The metabolic engineering of microbes has led to the production of next-generation biofuels. The biofuel molecules with petroleum replica structures exhibit greater advantages than others as they possess elevated energy densities and can also be utilized as drop-in fuels because of no modification requirements in the internal combustion engines, destined for petro-diesel and gasoline ^[92][170]. These biofuels are referred to as fourth-generation (4G) or advanced biofuels. Few microorganisms naturally produce such biofuels, for example, the production of butanol from B. subtilis, P. putida, and Clostridium species. ^[93][171]. However, at times, these native producers face limitations in terms of their slow growth rates, low production titers, and the overall yield of the product. Moreover, it is also a challenge to engineer native microbes because of ineffective genetic elements, the unidentified endogenous regulation of synthetic pathways, redox potential, cellular toxicity, and the presence of inhibitors. Metabolic pathway engineering impels the need to reconstruct biofuel biosynthesis in genetically tractable microbes to carry out the heterologous synthesis of 4G biofuels ^[94][172]. The point mutation of the cydC gene in E. coli has the capacity to completely restore the production of D-limonene and biogasoline, along with the platform chemical isopentenol ^[95][173].

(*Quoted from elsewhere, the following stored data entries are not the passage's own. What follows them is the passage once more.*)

(* ================================================================== *)
(** ** Facts about the number model *)

Section NumFacts.

Lemma same_num_refl (x : num) : x =~ x.
Proof. destruct x; simpl; auto. reflexivity. Qed.

Lemma same_num_sym (x y : num) : x =~ y -> y =~ x.
Proof. destruct x, y; simpl; auto. intros H; symmetry; exact H. Qed.

Lemma same_num_trans (x y z : num) : x =~ y -> y =~ z -> x =~ z.
Proof.
  destruct x, y, z; simpl; auto; try contradiction.
  intros H1 H2; rewrite H1; exact H2.
Qed.

Lemma same_num_of_eq (x y : num) : x = y -> x =~ y.
Proof. intros ->; apply same_num_refl. Qed.

Lemma nmul_same (x x' y y' : num) :
  x =~ x' -> y =~ y' -> (x * y)%num =~ (x' * y')%num.
Proof.
  destruct x, x', y, y'; simpl; auto; try contradiction.
  intros H1 H2; rewrite H1, H2; reflexivity.
Qed.

Lemma nadd_same (x x' y y' : num) :
  x =~ x' -> y =~ y' -> (x + y)%num =~ (x' + y')%num.
Proof.
  destruct x, x', y, y'; simpl; auto; try contradiction.
  intros H1 H2; rewrite H1, H2; reflexivity.
Qed.

Lemma isna_false_fin (x : num) : isna x = false -> exists q, x = Fin q.
Proof. destruct x; simpl; [eauto | discriminate]. Qed.

Lemma mean_nonempty (l : list Q) : l <> [] -> exists q, mean l = Fin q.
Proof. destruct l; [congruence | simpl; eauto]. Qed.

Lemma mean_isna (l : list Q) : isna (mean l) = true <-> l = [].
Proof. destruct l; simpl; split; congruence. Qed.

MCFs are attracting considerable attention as next-generation energy sources because of their intended use for recovering energy in the form of electricity. Microbial fuel cells convert solar or chemical energy to electrical energy by utilizing microbial cell factories as catalysts ^[96][174]. Several electricigens are used for MFCs’ construction as pure cultures, including Natrialba magadii, Haloferax volcanii, R. sphaeroides ^[97][175], Rhodospirillum rubrum ^[98][176], and Acidiphilium cryptum ^[99][177]. However, pure cultures mandate the requirement of strict operating settings and selective substrates. Therefore, using miscellaneous consortiums as anodic biocatalysts is a preferred approach, as mixed communities are highly suitable for complex substrates as well. Several co-cultured electricigens reported high peak densities, including co-cultures of Geobacter sulfurreducens + C. cellulolyticum ^[100][178], Klebsiella pneumonia + Lipomyces starkeyi ^[101][179], and P. aeruginosa + K. variicola ^[102][180], demonstrating the potential of mixed cultures for effective electricity generation.